*Work to be completed*: Return exactly the lines below, starting with the one that has "(** [o.k]: reading" and going on through the one that has "match s with".

Records contained in a dataset:
<<<<
(** * Boots: a shallow embedding of the bootstrap-script orchestrator

    The development follows the class [Boots] of [src/Boots.ts] and the
    file that declares [BootsScript], [BootsScriptResult] and
    [isBootsScript]. [src/Boots.ts] holds two revisions of the class; the
    one modelled is the later, documented one, whose loader falls back on
    [baseUrl] and whose scan knows the flag [--boots] only.

    JavaScript values are an inductive type; a [throw] is the [None] of an
    option; the fields of a [Boots] instance are a record threaded through
    every method; what the subscriber of the returned observable is sent is
    a list of events. *)

From Stdlib Require Import List String Ascii Bool Arith Lia.
Import ListNotations.
Open Scope string_scope.
Open Scope list_scope.

Set Warnings "-register-all".

(** ** JavaScript values *)

Module Js.

(** The values the program tells apart: [undefined], [null], booleans,
    strings, functions, plain objects, and the TypeError the engine raises
    (numbers, arrays and the other kinds of object are left out). A function
    is known by what a call with no argument does: it returns a promise,
    returns a value that has no [then] method, or throws. A promise is known
    by how it settles. Functions, strings and errors carry none of the
    properties this program reads. *)
Inductive Value : Type :=
| VUndefined
| VNull
| VBool (b : bool)
| VStr (s : string)
| VFun (body : Call)
| VObj (fields : list (string * Value))
| VTypeError
with Call : Type :=
| ReturnsPromise (p : Settlement)
| ReturnsNonThenable
| ThrowsSync (e : Value)
with Settlement : Type :=
| Fulfilled (v : Value)
| Rejected (e : Value)
| Pending.

(** A computation that may throw: [None] is the throw. *)
Definition Throwing (A : Type) : Type := option A.

Definition bind {A B : Type} (c : Throwing A) (k : A -> Throwing B) : Throwing B :=
  match c with
  | Some a => k a
  | None => None
  end.

Fixpoint assoc (k : string) (fields : list (string * Value)) : Value :=
  match fields with
  | [] => VUndefined
  | (k', v) :: rest => if String.eqb k k' then v else assoc k rest
  end.

(** [o.k]: reading a property of [undefined] or [null] throws a TypeError;
    a missing property reads as [undefined]. *)
Definition get (o : Value) (k : string) : Throwing Value :=
  match o with
  | VUndefined | VNull => None
  | VObj fields => Some (assoc k fields)
  | _ => Some VUndefined
  end.

(** [typeof v === 'function'] *)
Definition is_function (v : Value) : bool :=
  match v with
  | VFun _ => true
  | _ => false
  end.

(** ToBoolean, as applied by [if] and by the conditional operator. *)
Definition truthy (v : Value) : bool :=
  match v with
  | VUndefined | VNull => false
  | VBool b => b
  | VStr s => negb (String.eqb s "")
  | VFun _ | VObj _ | VTypeError => true
  end.

(** [a && b], where evaluating [b] may throw. *)
Definition and_then (a : Value) (b : Throwing Value) : Throwing Value :=
  if truthy a then b else Some a.

End Js.

Import Js.

Notation "x <- c ;; k" := (Js.bind c (fun x => k))
  (at level 61, c at next level, right associativity).

(** ** BootsScript.ts *)

(** [{success, error, scriptName}] as an object literal. *)
Definition BootsScriptResult (success : bool) (error : Value) (scriptName : string) : Value :=
  VObj [("success", VBool success); ("error", error); ("scriptName", VStr scriptName)].

(** [{bootsScriptName, run}] as an object literal. *)
Definition BootsScript (bootsScriptName : string) (run : Call) : Value :=
  VObj [("bootsScriptName", VStr bootsScriptName); ("run", VFun run)].

(** [(typeof o.run === 'function') && o.bootsScriptName] *)
Definition isBootsScript (o : Value) : Throwing Value :=
  r <- get o "run" ;;
  and_then (VBool (is_function r)) (get o "bootsScriptName").

(** ** The command line *)

Definition commandlineFlag : string := "--boots".

(** [s[0] !== '-'] is false exactly when the first character is a dash; the
    empty string has no first character. *)
Definition first_is_dash (s : string) : bool :=
  match s with
  | String c _ => Ascii.eqb c "-"%char
  | EmptyString => false
  end.

(** The [while] loop of [_loadScriptPaths]; it makes at most
    [array.length] turns, which is the fuel it is given. *)
Fixpoint scan (fuel : nat) (array : list string) (searching : nat)
         (scriptPaths : list string) : list string :=
  match fuel with
  | O => scriptPaths
  | S fuel' =>
      match nth_error array searching with
      | None => scriptPaths
      | Some tok =>
          if first_is_dash tok then scriptPaths
          else scan fuel' array (S searching) (scriptPaths ++ [tok])
      end
  end.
>>>>
*Task response*:
(** [o.k]: reading a property of [undefined] or [null] throws a TypeError;
    a missing property reads as [undefined]. *)
Definition get (o : Value) (k : string) : Throwing Value :=
  match o with
  | VUndefined | VNull => None
  | VObj fields => Some (assoc k fields)
  | _ => Some VUndefined
  end.

(** [typeof v === 'function'] *)
Definition is_function (v : Value) : bool :=
  match v with
  | VFun _ => true
  | _ => false
  end.

(** ToBoolean, as applied by [if] and by the conditional operator. *)
Definition truthy (v : Value) : bool :=
  match v with
  | VUndefined | VNull => false
  | VBool b => b
  | VStr s => negb (String.eqb s "")
  | VFun _ | VObj _ | VTypeError => true
  end.

(** [a && b], where evaluating [b] may throw. *)
Definition and_then (a : Value) (b : Throwing Value) : Throwing Value :=
  if truthy a then b else Some a.

End Js.

Import Js.

Notation "x <- c ;; k" := (Js.bind c (fun x => k))
  (at level 61, c at next level, right associativity).

(** ** BootsScript.ts *)

(** [{success, error, scriptName}] as an object literal. *)
Definition BootsScriptResult (success : bool) (error : Value) (scriptName : string) : Value :=
  VObj [("success", VBool success); ("error", error); ("scriptName", VStr scriptName)].

(** [{bootsScriptName, run}] as an object literal. *)
Definition BootsScript (bootsScriptName : string) (run : Call) : Value :=
  VObj [("bootsScriptName", VStr bootsScriptName); ("run", VFun run)].

(** [(typeof o.run === 'function') && o.bootsScriptName] *)
Definition isBootsScript (o : Value) : Throwing Value :=
  r <- get o "run" ;;
  and_then (VBool (is_function r)) (get o "bootsScriptName").

(** ** The command line *)

Definition commandlineFlag : string := "--boots".

(** [s[0] !== '-'] is false exactly when the first character is a dash; the
    empty string has no first character. *)
Definition first_is_dash (s : string) : bool :=
  match s with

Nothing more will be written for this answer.